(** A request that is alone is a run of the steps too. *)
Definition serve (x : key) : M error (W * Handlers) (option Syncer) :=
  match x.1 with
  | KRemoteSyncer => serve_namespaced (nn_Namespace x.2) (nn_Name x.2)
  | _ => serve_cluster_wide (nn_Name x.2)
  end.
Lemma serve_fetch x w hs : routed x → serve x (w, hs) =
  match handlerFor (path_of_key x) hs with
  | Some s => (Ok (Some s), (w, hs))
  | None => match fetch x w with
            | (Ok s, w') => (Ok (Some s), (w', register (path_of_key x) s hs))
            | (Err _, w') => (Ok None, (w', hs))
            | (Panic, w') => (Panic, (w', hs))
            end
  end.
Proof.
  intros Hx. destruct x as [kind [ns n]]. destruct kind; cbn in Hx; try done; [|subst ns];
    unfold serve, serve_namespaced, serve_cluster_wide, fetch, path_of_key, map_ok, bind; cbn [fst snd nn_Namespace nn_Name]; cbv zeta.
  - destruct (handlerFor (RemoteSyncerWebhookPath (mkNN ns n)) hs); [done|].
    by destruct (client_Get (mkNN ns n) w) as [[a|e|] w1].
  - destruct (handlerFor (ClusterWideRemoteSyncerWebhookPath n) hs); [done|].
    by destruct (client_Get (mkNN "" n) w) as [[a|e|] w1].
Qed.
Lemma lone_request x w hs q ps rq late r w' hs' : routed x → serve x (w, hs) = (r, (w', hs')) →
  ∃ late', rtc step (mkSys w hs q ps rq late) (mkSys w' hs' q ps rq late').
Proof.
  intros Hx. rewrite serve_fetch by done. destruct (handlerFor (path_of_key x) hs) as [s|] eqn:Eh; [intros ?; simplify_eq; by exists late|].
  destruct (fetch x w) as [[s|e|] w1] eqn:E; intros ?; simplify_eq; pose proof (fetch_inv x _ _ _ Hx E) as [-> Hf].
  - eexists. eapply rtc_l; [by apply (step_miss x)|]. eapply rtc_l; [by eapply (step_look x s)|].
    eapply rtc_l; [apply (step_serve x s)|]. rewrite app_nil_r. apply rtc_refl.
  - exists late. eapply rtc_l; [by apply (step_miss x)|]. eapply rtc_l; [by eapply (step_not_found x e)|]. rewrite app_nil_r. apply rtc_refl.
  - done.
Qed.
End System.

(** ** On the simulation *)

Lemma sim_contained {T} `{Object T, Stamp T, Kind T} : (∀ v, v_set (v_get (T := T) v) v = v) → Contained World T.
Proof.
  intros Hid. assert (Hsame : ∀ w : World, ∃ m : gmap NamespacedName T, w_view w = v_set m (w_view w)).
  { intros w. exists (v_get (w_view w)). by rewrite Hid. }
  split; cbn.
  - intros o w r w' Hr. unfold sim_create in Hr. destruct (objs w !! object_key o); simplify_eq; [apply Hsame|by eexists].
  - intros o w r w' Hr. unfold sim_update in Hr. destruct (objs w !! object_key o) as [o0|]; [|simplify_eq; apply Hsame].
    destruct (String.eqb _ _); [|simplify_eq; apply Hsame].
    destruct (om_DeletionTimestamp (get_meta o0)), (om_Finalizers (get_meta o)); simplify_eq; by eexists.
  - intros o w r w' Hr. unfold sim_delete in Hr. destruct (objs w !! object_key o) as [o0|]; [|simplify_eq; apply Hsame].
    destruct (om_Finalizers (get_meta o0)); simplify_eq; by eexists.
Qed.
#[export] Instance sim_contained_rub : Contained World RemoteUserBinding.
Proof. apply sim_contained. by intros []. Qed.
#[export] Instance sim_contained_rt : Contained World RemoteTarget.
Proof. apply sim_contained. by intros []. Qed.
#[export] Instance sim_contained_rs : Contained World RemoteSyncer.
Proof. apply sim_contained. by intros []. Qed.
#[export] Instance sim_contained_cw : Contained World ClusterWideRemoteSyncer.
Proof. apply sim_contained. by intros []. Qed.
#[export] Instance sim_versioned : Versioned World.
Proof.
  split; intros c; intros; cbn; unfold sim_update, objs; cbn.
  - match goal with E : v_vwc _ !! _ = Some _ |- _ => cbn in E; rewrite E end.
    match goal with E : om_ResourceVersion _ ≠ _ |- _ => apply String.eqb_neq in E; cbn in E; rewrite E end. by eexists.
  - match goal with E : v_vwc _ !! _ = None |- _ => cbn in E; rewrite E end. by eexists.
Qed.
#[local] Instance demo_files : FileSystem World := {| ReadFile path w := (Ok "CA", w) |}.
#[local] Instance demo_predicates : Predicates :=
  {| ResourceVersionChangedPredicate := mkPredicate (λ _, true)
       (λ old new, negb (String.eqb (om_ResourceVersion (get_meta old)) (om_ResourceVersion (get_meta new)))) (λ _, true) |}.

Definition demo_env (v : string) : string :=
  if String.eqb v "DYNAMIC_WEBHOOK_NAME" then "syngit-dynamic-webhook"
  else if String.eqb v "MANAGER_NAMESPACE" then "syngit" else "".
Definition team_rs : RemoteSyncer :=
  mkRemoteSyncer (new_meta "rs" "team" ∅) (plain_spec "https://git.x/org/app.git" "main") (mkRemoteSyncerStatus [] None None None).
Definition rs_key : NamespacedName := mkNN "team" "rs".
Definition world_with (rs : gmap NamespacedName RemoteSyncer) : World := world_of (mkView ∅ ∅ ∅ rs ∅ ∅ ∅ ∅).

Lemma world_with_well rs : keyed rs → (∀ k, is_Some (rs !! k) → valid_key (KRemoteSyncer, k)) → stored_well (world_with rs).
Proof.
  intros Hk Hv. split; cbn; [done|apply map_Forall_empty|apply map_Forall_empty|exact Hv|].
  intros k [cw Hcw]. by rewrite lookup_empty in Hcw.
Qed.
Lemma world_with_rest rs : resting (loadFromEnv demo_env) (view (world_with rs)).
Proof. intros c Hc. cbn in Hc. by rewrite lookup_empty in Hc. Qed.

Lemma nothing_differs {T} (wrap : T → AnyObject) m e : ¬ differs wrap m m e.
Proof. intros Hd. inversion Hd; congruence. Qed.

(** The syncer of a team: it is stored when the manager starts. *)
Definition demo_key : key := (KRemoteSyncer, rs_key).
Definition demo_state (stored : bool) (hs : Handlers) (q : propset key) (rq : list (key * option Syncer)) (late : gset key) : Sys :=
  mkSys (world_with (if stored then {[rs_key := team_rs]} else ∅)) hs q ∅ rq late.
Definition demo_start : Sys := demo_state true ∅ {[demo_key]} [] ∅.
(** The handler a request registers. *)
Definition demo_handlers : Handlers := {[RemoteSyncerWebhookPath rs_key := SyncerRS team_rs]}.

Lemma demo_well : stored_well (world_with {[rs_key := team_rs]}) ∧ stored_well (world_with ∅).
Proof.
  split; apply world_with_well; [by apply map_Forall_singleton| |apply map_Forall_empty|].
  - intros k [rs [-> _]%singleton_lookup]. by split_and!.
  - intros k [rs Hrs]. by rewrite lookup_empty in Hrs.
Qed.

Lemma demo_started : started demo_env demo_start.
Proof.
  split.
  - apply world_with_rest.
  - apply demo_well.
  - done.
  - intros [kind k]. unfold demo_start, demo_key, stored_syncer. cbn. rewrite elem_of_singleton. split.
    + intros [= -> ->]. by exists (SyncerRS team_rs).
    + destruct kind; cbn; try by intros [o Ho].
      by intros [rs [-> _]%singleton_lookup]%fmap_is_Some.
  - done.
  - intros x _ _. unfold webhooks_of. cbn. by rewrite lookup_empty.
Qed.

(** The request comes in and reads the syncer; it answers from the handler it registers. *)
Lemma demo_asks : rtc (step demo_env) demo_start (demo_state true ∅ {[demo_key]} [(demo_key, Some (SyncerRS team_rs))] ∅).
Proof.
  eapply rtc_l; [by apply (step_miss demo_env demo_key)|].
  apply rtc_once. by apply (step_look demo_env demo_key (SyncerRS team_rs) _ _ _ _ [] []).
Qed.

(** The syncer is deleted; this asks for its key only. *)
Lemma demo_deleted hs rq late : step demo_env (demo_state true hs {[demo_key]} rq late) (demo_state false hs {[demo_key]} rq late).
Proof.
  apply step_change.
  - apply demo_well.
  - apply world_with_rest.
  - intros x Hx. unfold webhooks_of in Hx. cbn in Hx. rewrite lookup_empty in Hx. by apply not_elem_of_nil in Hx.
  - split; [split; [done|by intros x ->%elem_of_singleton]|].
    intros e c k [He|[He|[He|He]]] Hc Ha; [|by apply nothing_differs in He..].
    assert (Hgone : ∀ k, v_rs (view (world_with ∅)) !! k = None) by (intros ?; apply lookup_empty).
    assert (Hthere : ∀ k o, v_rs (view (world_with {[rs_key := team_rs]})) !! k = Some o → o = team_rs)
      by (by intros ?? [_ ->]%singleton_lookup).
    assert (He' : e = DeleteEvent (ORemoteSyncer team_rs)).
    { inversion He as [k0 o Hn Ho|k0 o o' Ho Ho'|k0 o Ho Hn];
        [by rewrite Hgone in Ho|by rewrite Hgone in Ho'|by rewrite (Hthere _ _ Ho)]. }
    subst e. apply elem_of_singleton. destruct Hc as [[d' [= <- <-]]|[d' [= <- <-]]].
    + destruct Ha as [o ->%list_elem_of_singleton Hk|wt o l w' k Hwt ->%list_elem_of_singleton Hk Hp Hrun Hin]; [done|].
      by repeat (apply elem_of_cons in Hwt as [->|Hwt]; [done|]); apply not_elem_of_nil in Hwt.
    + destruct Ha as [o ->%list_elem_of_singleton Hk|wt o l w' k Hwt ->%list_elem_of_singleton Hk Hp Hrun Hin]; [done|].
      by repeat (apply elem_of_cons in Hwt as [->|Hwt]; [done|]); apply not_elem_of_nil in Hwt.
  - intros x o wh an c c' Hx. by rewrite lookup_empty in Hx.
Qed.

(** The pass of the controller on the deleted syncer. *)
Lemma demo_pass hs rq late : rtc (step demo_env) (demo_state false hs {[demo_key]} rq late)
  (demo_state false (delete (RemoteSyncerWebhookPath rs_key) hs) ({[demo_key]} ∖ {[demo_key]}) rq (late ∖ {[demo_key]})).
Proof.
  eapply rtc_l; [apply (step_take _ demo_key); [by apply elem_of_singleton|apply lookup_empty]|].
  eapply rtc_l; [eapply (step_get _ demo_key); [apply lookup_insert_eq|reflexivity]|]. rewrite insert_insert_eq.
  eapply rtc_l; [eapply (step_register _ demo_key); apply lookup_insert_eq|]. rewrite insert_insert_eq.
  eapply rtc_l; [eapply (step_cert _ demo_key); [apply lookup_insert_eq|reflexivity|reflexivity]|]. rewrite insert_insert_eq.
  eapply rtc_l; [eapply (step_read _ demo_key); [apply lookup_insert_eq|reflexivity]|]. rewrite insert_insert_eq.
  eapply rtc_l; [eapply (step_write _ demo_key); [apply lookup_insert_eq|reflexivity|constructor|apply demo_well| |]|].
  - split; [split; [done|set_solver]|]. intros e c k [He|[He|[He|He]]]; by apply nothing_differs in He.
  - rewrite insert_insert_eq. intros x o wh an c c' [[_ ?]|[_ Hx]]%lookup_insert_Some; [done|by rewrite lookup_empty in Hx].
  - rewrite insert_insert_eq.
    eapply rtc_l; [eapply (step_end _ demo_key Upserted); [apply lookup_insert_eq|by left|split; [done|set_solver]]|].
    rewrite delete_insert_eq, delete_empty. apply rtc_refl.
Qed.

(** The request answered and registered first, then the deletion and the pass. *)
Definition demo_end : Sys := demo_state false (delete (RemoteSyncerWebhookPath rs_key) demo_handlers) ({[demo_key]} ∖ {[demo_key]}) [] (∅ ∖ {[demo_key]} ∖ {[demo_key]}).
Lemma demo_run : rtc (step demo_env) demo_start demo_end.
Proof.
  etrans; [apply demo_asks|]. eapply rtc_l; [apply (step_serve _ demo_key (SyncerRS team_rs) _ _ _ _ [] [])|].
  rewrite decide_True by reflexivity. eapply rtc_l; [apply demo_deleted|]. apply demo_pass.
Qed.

====================

ACTIVITY:
Beginning with the first line above, could you copy every line exactly, up to and including the one with "Lemma lone_request x"?

RESPONSE FOR THIS EXERCISE:
(** A request that is alone is a run of the steps too. *)
Definition serve (x : key) : M error (W * Handlers) (option Syncer) :=
  match x.1 with
  | KRemoteSyncer => serve_namespaced (nn_Namespace x.2) (nn_Name x.2)
  | _ => serve_cluster_wide (nn_Name x.2)
  end.
Lemma serve_fetch x w hs : routed x → serve x (w, hs) =
  match handlerFor (path_of_key x) hs with
  | Some s => (Ok (Some s), (w, hs))
  | None => match fetch x w with
            | (Ok s, w') => (Ok (Some s), (w', register (path_of_key x) s hs))
            | (Err _, w') => (Ok None, (w', hs))
            | (Panic, w') => (Panic, (w', hs))
            end
  end.
Proof.
  intros Hx. destruct x as [kind [ns n]]. destruct kind; cbn in Hx; try done; [|subst ns];
    unfold serve, serve_namespaced, serve_cluster_wide, fetch, path_of_key, map_ok, bind; cbn [fst snd nn_Namespace nn_Name]; cbv zeta.
  - destruct (handlerFor (RemoteSyncerWebhookPath (mkNN ns n)) hs); [done|].
    by destruct (client_Get (mkNN ns n) w) as [[a|e|] w1].
  - destruct (handlerFor (ClusterWideRemoteSyncerWebhookPath n) hs); [done|].
    by destruct (client_Get (mkNN "" n) w) as [[a|e|] w1].
Qed.
Lemma lone_request x w hs q ps rq late r w' hs' : routed x → serve x (w, hs) = (r, (w', hs')) →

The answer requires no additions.